Before CARNES and BARKETT, Circuit Judges, and DYER, Senior Circuit Judge.

BARKETT, Circuit Judge:

Immacula Antenor and 610 other seasonal agricultural workers ("farmworkers" or "pickers") appeal from a summary judgment in favor of D & S Farms and Iori Farms, Inc. ("growers") on their claims under the Migrant and Seasonal Agricultural Worker Protection Act and the Fair Labor Standards Act. 1 The district court granted the judgment after concluding that the farmworkers presented insufficient evidence that they were "employed" by the growers under these statutes. Upon de novo review of the record, we find substantial evidence that the growers, along with a labor contractor, were "joint employers" of the farmworkers. Accordingly, we reverse the summary judgment and remand for proceedings consistent with this opinion.

I. FACTUAL BACKGROUND

The facts relevant to the existence of an employment relationship between the growers and pickers can be summarized as follows. 2 In the mid-1980s, the growers began producing snap beans for fresh market sale. In search of a steady supply of labor to pick the beans, the growers turned to Virgil Turke, owner and operator of Ag-Tech Services, Inc. ("Ag-Tech"), a labor contracting business. The growers and Turke agreed that he would assume responsibility for hiring, furnishing and paying the pickers, and that he would be paid $3.90 per box of beans. The farmworkers were among the people hired by Turke to pick the growers' crops between 1986 and 1989.
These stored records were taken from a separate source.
(* ===== verification/CacheLoad.v ===== *)
(** The typed cache and its deduplicated loads: [cache/cache.go] and [cache/load.go].

    The store is any implementation of the [Store] interface; the codec and the load
    function's results are arguments. Goroutines inside [GetOrLoad], [Delete] and [Set]
    of one [Cache] are interleaved action by action: a mutex-protected section, a channel
    operation, a store call or a call of [load] is one action. *)

From S2P Require Import Prelude.
From S2P Require Import GoTime.
From S2P Require Import CacheStore.

Local Open Scope Z_scope.

(** ** The [Store] interface *)

Class Store (St : Type) := {
  s_Get : bool -> string -> Time -> St -> St * result Error (option Entry);
  s_Set : bool -> string -> Entry -> St -> St * option Error;
  s_Delete : bool -> string -> St -> St * option Error
}.

(** What the loads rely on: a store may drop entries at any time, but it returns and
    keeps only what was set, and a successful deletion removes the entry. *)
Class LawfulStore (St : Type) `{Store St} := {
  store_inv : St -> Prop;
  contents : St -> gmap string Entry;
  get_inv c k now s : store_inv s -> store_inv (s_Get c k now s).1;
  set_inv c k e s : store_inv s -> store_inv (s_Set c k e s).1;
  delete_inv c k s : store_inv s -> store_inv (s_Delete c k s).1;
  get_contents c k now s : store_inv s -> contents (s_Get c k now s).1 ⊆ contents s;
  get_result c k now s e :
    store_inv s -> (s_Get c k now s).2 = Ok (Some e) -> contents s !! k = Some e;
  set_contents c k e s k' e' :
    store_inv s -> contents (s_Set c k e s).1 !! k' = Some e' ->
    contents s !! k' = Some e' \/ k' = k /\ e' = e;
  delete_contents c k s : store_inv s -> contents (s_Delete c k s).1 ⊆ contents s;
  delete_result c k s :
    store_inv s -> (s_Delete c k s).2 = None -> contents (s_Delete c k s).1 !! k = None
}.

(** ** The typed view *)

Definition ns_byte (a : Ascii.ascii) : bool :=
  byte_in "a" "z" a || byte_in "0" "9" a || bool_decide (a = "-"%char).

(** [namespaceRE.MatchString] *)
Definition validNamespace (ns : string) : bool :=
  negb (bool_decide (ns = ""%string)) && string_forall ns_byte ns.

(** [New], with the namespace the options set, if any. *)
Definition New (ns : option string) : option string :=
  match ns with
  | None => Some ""%string
  | Some ns => if validNamespace ns then Some ns else None
  end.

(** [Cache.key] *)
Definition key_of (ns k : string) : string :=
  if bool_decide (ns = ""%string) then k else ns +:+ String ":" k.

Inductive LoadErr := ECtx | EOther (what : string).

Section cache.
Context {St : Type} `{Store St} {T : Type}.
Context (Marshal : T -> option string) (Unmarshal : string -> option T).
Context (namespace : string).

Definition key (k : string) : string := key_of namespace k.

(** [lookup]: a cancelled context, a store fault or undecodable bytes are errors. *)
Definition lookup (canceled : bool) (k : string) (now : Time) (s : St)
  : St * result Error (option T) :=
let '(s, r) := s_Get canceled (key k) now s in
match r with
| Err e => (s, Err e)
| Ok None => (s, Ok None)
| Ok (Some e) =>
    if expired e now then (s, Ok None)
    else match Unmarshal (Value e) with
         | None => (s, Err ErrCodec)
         | Some v => (s, Ok (Some v))
         end
end.

Definition Get (canceled : bool) (k : string) (now : Time) (s : St) := lookup canceled k now s.

Definition entry_of (now : Time) (data : string) (ttl : Duration) : Entry :=
mkEntry data (if 0 <? ttl then Add now ttl else zero_time).

Definition Set_ (canceled : bool) (k : string) (v : T) (ttl : Duration) (now : Time) (s : St)
  : St * option Error :=
match Marshal v with
| None => (s, Some ErrCodec)
| Some data => s_Set canceled (key k) (entry_of now data ttl) s
end.

(** [lookupOrMiss]: faults count as misses, the caller's cancellation does not. *)
Definition lookupOrMiss (canceled : bool) (k : string) (now : Time) (s : St)
  : St * result LoadErr (option T) :=
let '(s, r) := lookup canceled k now s in
match r with
| Ok v => (s, Ok v)
| Err ErrCanceled => if canceled then (s, Err ECtx) else (s, Ok None)
| Err _ => (s, Ok None)
end.

(** ** Loads in progress *)

(** How the function a load runs ended. *)
Inductive Outcome :=
| OVal (v : T)
| OErr (e : LoadErr)
| OPanic.

Record activeLoad := mkLoad {
  al_sem : option nat;       (** the goroutine that holds [pubSem] *)
  al_invalidated : bool;
  al_done : option (Outcome * bool)  (** the result, and whether the runner was cancelled *)
}.

(** A goroutine's position. A stamp is the value of the event counter when [load] was
    called, or when [Delete] was. *)
Inductive Goroutine :=
| GEnter (k : string)                          (** [GetOrLoad], before its first lookup *)
| GJoin (k : string)                           (** before [once] takes the mutex *)
| GWait (k : string) (c : nat)                 (** waiting for [c.done] *)
| GRecheck (k : string) (c : nat)              (** running: before the second lookup *)
| GCtx (k : string) (c : nat)                  (** before the cancellation check *)
| GLoading (k : string) (c stamp : nat)        (** inside [load] *)
| GLoaded (k : string) (c stamp : nat) (v : T) (** before [publish] takes the semaphore *)
| GPublish (k : string) (c stamp : nat) (v : T) (** admitted: before the write *)
| GRelease (k : string) (c : nat) (o : Outcome) (** before releasing the semaphore *)
| GFinish (k : string) (c : nat) (o : Outcome) (** before deregistration *)
| GClose (c : nat) (o : Outcome) (runner : bool) (** deregistered: before closing [c.done] *)
| GReturned (o : Outcome)
| DLookup (k : string) (stamp : nat)           (** [Delete], before [invalidate] looks up *)
| DInvalidate (k : string) (stamp c : nat)     (** before taking the load's semaphore *)
| DRelease (k : string) (stamp c : nat)        (** marked; before the release *)
| DStore (k : string) (stamp : nat)            (** before [store.Delete] *)
| DDeleted (k : string) (stamp : nat)          (** returned nil *)
| DFailed
| SWrite (k : string) (v : T) (ttl : Duration) (** [Set], before its store write *)
| SReturned.

Record Sys := mkSys {
  store : St;
  calls : gmap string nat;
  loads : gmap nat activeLoad;
  gs : gmap nat Goroutine;
  clock : nat;                             (** events so far; also the next fresh name *)
  writes : gmap string (list (Entry * option nat))
    (** what was written to each full key since its last deletion, by a [Set] or by the
        load with this stamp *)
}.

Inductive Action :=
| ASpawnLoad (k : string)
| ASpawnDelete (k : string)
| ASpawnSet (k : string) (v : T) (ttl : Duration)
| AStep (g : nat) (canceled : bool) (now : Time) (res : Outcome) (ttl : Duration).

(** [retryable] for a waiting caller that is not cancelled. *)
Definition retryable (o : Outcome) (runnerCanceled : bool) : bool :=
match o with
| OErr ECtx => runnerCanceled
| _ => false
end.

Definition set_g (g : nat) (x : Goroutine) (y : Sys) : Sys :=
mkSys (store y) (calls y) (loads y) (<[g := x]> (gs y)) (clock y) (writes y).
Definition set_load (c : nat) (l : activeLoad) (y : Sys) : Sys :=
mkSys (store y) (calls y) (<[c := l]> (loads y)) (gs y) (clock y) (writes y).
Definition set_st (s : St) (y : Sys) : Sys :=
mkSys s (calls y) (loads y) (gs y) (clock y) (writes y).

Definition written (k : string) (y : Sys) : list (Entry * option nat) := default [] (writes y !! k).

(** Record that [key] was set to [v]. *)
Definition log_write (k : string) (v : T) (ttl : Duration) (now : Time) (who : option nat)
  (y : Sys) : Sys :=
match Marshal v with
| None => y
| Some data =>
    mkSys (store y) (calls y) (loads y) (gs y) (clock y)
      (<[key k := (entry_of now data ttl, who) :: written (key k) y]> (writes y))
end.

Definition log_delete (k : string) (y : Sys) : Sys :=
mkSys (store y) (calls y) (loads y) (gs y) (clock y) (delete (key k) (writes y)).

(** A new goroutine at [x], one event later. *)
Definition spawn (x : Goroutine) (y : Sys) : Sys :=
mkSys (store y) (calls y) (loads y) (<[clock y := x]> (gs y)) (S (clock y)) (writes y).

(** [once], under the mutex: wait for the key's load, or register a new one. *)
Definition join (g : nat) (k : string) (y : Sys) : Sys :=
match calls y !! key k with
| Some c => set_g g (GWait k c) y
| None =>
    let c := clock y in
    mkSys (store y) (<[key k := c]> (calls y)) (<[c := mkLoad None false None]> (loads y))
      (<[g := GRecheck k c]> (gs y)) (S c) (writes y)
end.

(** The deferred deregistration, by key. *)
Definition deregister (g : nat) (k : string) (c : nat) (o : Outcome) (canceled : bool) (y : Sys) : Sys :=
mkSys (store y) (delete (key k) (calls y)) (loads y) (<[g := GClose c o canceled]> (gs y)) (clock y)
  (writes y).

(** The next action of goroutine [g] at [x]; [None] when it is blocked. [canceled] is what
    the caller sees of its own context in this action; where a [select] has both branches
    ready, it says which one was taken. *)
Definition step (g : nat) (x : Goroutine) (canceled : bool) (now : Time) (res : Outcome)
  (ttl : Duration) (y : Sys) : option Sys :=
match x with
| GEnter k =>
    if canceled then Some (set_g g (GReturned (OErr ECtx)) y)
    else let '(s, r) := lookupOrMiss canceled k now (store y) in
         let y := set_st s y in
         match r with
         | Ok (Some v) => Some (set_g g (GReturned (OVal v)) y)
         | Ok None => Some (set_g g (GJoin k) y)
         | Err e => Some (set_g g (GReturned (OErr e)) y)
         end
| GJoin k => Some (join g k y)
| GWait k c =>
    if canceled then Some (set_g g (GReturned (OErr ECtx)) y)
    else match loads y !! c with
         | Some l =>
             match al_done l with
             | Some (o, runner) =>
                 if retryable o runner then Some (set_g g (GJoin k) y)
                 else Some (set_g g (GReturned o) y)
             | None => None
             end
         | None => None
         end
| GRecheck k c =>
    let '(s, r) := lookupOrMiss canceled k now (store y) in
    let y := set_st s y in
    match r with
    | Ok (Some v) => Some (set_g g (GFinish k c (OVal v)) y)
    | Ok None => Some (set_g g (GCtx k c) y)
    | Err e => Some (set_g g (GFinish k c (OErr e)) y)
    end
| GCtx k c =>
    if canceled then Some (set_g g (GFinish k c (OErr ECtx)) y)
    else Some (mkSys (store y) (calls y) (loads y) (<[g := GLoading k c (clock y)]> (gs y))
                 (S (clock y)) (writes y))
| GLoading k c stamp =>
    match res with
    | OVal v => if canceled then Some (set_g g (GFinish k c (OVal v)) y)
                else Some (set_g g (GLoaded k c stamp v) y)
    | o => Some (set_g g (GFinish k c o) y)
    end
| GLoaded k c stamp v =>
    match loads y !! c with
    | Some l =>
        match al_sem l with
        | Some _ => None
        | None =>
            let y := set_load c (mkLoad (Some g) (al_invalidated l) (al_done l)) y in
            Some (set_g g (if al_invalidated l then GRelease k c (OVal v)
                           else GPublish k c stamp v) y)
        end
    | None => None
    end
| GPublish k c stamp v =>
    let '(s, _) := Set_ canceled k v ttl now (store y) in
    Some (log_write k v ttl now (Some stamp) (set_st s (set_g g (GRelease k c (OVal v)) y)))
| GRelease k c o =>
    match loads y !! c with
    | Some l => Some (set_g g (GFinish k c o)
                        (set_load c (mkLoad None (al_invalidated l) (al_done l)) y))
    | None => None
    end
| GFinish k c o => Some (deregister g k c o canceled y)
| GClose c o runner =>
    match loads y !! c with
    | Some l => Some (set_g g (GReturned o)
                        (set_load c (mkLoad (al_sem l) (al_invalidated l) (Some (o, runner))) y))
    | None => None
    end
| DLookup k stamp =>
    match calls y !! key k with
    | None => Some (set_g g (DStore k stamp) y)
    | Some c => Some (set_g g (DInvalidate k stamp c) y)
    end
| DInvalidate k stamp c =>
    if canceled then Some (set_g g DFailed y)
    else match loads y !! c with
         | Some l =>
             match al_sem l with
             | Some _ => None
             | None => Some (set_g g (DRelease k stamp c)
                               (set_load c (mkLoad (Some g) true (al_done l)) y))
             end
         | None => None
         end
| DRelease k stamp c =>
    match loads y !! c with
    | Some l => Some (set_g g (DStore k stamp)
                        (set_load c (mkLoad None (al_invalidated l) (al_done l)) y))
    | None => None
    end
| DStore k stamp =>
    let '(s, e) := s_Delete canceled (key k) (store y) in
    let y := set_st s y in
    match e with
    | Some _ => Some (set_g g DFailed y)
    | None => Some (log_delete k (set_g g (DDeleted k stamp) y))
    end
| SWrite k v ttl =>
    let '(s, _) := Set_ canceled k v ttl now (store y) in
    Some (log_write k v ttl now None (set_st s (set_g g SReturned y)))
| GReturned _ | DDeleted _ _ | DFailed | SReturned => None
end.

Definition exec1 (a : Action) (y : Sys) : option Sys :=
match a with
| ASpawnLoad k => Some (spawn (GEnter k) y)
| ASpawnDelete k => Some (spawn (DLookup k (clock y)) y)
| ASpawnSet k v ttl => Some (spawn (SWrite k v ttl) y)
| AStep g canceled now res ttl =>
    match gs y !! g with
    | Some x => step g x canceled now res ttl y
    | None => None
    end
end.

Fixpoint exec (l : list Action) (y : Sys) : option Sys :=
match l with
| [] => Some y
| a :: l => match exec1 a y with Some y => exec l y | None => None end
end.

Definition initial (s : St) : Sys := mkSys s ∅ ∅ ∅ 0 ∅.
End cache.

Arguments Outcome : clear implicits.
Arguments Goroutine : clear implicits.
Arguments Sys : clear implicits.
Arguments Action : clear implicits.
Based on planting schedules and market demand, the growers decided when to harvest a particular bean field. After selecting a field, they told Turke its location and the number of workers needed. Turke then arranged for subcontractors to recruit and hire pickers. After arriving at a field, the pickers were assigned rows by Turke and his subcontractors. They could not begin picking, however, until the growers and their onsite foremen gave the command to start work, because it was essential, for commercial reasons, that picking not begin until the morning dew had lifted from the beans. The pickers filled the boxes that were brought to the field by the growers and distributed by Turke and the subcontractors. As the pickers filled the initial allotment of boxes, they walked to the growers' field trucks, where one of the growers' employees gave them additional boxes.

Two sets of supervisors, also known as "field walkers," oversaw the pickers' work. One set was hired by Turke and the other set was hired by the growers. Both sets of field walkers passed through the rows of beans, checking the work of individual pickers and, when work was found to be deficient, spoke directly to the picker to ensure that corrective steps were taken; the growers' field walkers also complained about deficient work to Turke and his subcontractors.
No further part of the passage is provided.